Supplied information:
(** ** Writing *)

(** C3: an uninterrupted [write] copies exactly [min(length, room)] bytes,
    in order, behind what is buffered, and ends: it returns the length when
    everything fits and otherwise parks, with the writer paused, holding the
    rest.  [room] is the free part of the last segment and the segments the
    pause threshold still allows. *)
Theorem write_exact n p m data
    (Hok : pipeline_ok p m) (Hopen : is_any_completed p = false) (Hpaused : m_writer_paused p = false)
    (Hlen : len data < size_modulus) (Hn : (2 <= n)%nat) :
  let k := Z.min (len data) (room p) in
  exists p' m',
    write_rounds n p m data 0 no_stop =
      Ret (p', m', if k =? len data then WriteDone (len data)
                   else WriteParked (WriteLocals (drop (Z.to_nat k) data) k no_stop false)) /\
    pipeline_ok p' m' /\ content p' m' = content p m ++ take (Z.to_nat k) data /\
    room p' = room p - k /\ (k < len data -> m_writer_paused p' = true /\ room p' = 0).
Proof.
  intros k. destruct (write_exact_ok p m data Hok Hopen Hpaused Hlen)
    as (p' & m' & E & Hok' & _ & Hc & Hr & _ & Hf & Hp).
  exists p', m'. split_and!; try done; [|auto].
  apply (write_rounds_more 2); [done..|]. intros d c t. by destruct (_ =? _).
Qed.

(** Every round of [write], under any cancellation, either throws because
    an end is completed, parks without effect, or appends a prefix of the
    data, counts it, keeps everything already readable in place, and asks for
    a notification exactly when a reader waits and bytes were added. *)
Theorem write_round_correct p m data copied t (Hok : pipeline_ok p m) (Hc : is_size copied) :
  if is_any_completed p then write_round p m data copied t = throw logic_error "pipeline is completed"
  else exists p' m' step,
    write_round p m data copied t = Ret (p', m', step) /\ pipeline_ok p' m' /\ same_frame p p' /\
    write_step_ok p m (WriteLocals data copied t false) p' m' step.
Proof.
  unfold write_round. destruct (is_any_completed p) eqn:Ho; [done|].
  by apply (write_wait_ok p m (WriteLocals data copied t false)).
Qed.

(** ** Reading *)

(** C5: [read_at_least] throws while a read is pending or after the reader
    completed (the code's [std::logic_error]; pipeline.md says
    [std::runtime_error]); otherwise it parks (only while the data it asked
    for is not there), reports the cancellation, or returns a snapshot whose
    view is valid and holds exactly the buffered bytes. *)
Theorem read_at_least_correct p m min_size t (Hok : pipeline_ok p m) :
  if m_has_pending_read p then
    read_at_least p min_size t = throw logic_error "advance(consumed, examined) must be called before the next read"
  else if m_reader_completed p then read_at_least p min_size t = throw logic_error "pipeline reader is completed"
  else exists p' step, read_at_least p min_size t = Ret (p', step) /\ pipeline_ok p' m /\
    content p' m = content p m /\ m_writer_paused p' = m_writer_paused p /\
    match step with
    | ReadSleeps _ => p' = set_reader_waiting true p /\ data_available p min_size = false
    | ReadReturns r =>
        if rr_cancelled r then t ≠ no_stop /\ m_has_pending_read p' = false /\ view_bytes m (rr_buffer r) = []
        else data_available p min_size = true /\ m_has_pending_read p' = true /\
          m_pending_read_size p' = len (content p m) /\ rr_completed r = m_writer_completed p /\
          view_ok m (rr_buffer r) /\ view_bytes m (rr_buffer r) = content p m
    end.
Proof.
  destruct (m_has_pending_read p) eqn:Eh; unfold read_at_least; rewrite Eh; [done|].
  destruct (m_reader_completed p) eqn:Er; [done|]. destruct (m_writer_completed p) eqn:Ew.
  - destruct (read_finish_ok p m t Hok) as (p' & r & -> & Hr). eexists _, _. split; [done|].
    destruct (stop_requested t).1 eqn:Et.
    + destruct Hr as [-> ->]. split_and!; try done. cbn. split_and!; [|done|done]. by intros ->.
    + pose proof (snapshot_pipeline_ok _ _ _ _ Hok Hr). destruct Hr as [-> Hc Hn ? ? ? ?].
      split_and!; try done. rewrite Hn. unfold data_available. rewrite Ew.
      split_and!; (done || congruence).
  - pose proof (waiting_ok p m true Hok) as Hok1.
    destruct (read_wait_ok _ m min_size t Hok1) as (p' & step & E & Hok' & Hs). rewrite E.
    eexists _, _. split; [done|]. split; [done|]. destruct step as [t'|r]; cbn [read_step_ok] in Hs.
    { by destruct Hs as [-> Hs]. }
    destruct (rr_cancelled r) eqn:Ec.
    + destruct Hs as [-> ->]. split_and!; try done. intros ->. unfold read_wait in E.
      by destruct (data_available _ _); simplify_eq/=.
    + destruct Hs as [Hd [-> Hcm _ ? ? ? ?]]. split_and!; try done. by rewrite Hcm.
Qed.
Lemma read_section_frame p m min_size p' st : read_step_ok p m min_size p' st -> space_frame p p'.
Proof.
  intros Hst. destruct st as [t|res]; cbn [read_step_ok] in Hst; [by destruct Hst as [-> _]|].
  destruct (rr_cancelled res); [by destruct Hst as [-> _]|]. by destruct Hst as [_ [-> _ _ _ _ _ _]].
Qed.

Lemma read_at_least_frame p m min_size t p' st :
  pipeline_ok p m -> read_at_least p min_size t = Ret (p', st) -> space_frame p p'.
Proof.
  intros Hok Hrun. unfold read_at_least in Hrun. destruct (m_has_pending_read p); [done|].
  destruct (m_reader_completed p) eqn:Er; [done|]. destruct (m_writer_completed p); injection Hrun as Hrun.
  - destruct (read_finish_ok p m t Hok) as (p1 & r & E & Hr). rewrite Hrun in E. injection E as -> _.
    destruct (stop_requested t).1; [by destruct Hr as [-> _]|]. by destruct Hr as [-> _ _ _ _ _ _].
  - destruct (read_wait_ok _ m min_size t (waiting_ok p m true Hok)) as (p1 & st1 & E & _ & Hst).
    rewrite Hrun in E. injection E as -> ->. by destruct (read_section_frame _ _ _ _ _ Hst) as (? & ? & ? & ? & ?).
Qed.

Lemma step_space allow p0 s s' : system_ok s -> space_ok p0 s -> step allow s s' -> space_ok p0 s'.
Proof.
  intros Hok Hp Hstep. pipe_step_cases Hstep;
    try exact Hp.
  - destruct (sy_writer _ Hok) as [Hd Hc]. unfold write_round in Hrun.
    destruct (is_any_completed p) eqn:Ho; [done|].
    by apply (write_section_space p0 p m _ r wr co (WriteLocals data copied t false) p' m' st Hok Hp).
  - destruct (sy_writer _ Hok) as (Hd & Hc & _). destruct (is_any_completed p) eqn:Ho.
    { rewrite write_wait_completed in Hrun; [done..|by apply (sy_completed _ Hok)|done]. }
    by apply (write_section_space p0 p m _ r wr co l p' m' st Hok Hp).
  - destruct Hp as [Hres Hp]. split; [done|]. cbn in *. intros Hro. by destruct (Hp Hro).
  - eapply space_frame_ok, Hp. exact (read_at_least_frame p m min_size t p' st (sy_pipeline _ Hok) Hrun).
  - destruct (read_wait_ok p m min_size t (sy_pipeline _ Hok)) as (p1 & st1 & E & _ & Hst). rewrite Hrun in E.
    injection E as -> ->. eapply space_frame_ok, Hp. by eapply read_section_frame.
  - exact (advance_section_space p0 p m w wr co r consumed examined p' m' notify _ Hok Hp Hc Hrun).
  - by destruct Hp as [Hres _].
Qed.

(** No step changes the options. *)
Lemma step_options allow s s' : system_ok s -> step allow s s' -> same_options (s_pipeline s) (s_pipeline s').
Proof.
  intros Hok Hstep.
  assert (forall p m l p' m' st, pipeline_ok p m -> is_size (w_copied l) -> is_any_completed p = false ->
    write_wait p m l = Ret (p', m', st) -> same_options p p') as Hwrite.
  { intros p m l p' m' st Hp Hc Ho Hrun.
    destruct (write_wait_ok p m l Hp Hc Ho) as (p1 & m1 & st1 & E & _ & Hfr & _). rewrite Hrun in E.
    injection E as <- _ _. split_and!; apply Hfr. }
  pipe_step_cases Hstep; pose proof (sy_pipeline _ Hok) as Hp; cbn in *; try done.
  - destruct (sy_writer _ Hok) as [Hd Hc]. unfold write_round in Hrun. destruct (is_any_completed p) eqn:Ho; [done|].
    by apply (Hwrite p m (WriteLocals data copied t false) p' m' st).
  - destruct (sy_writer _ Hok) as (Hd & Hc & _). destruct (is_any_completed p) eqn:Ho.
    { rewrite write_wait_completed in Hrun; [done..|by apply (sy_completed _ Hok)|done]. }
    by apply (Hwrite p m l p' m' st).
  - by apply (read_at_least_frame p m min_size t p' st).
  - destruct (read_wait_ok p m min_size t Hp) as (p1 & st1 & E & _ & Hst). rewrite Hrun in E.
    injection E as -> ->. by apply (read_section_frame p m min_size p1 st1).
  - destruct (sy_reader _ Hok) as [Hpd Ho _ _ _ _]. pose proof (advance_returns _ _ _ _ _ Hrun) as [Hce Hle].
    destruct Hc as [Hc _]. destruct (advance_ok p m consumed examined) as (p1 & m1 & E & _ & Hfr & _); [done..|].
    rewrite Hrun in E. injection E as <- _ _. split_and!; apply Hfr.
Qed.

Task objective: Scan the records above and report how many lines include the word "Hlen", without any other text.

Task response: 2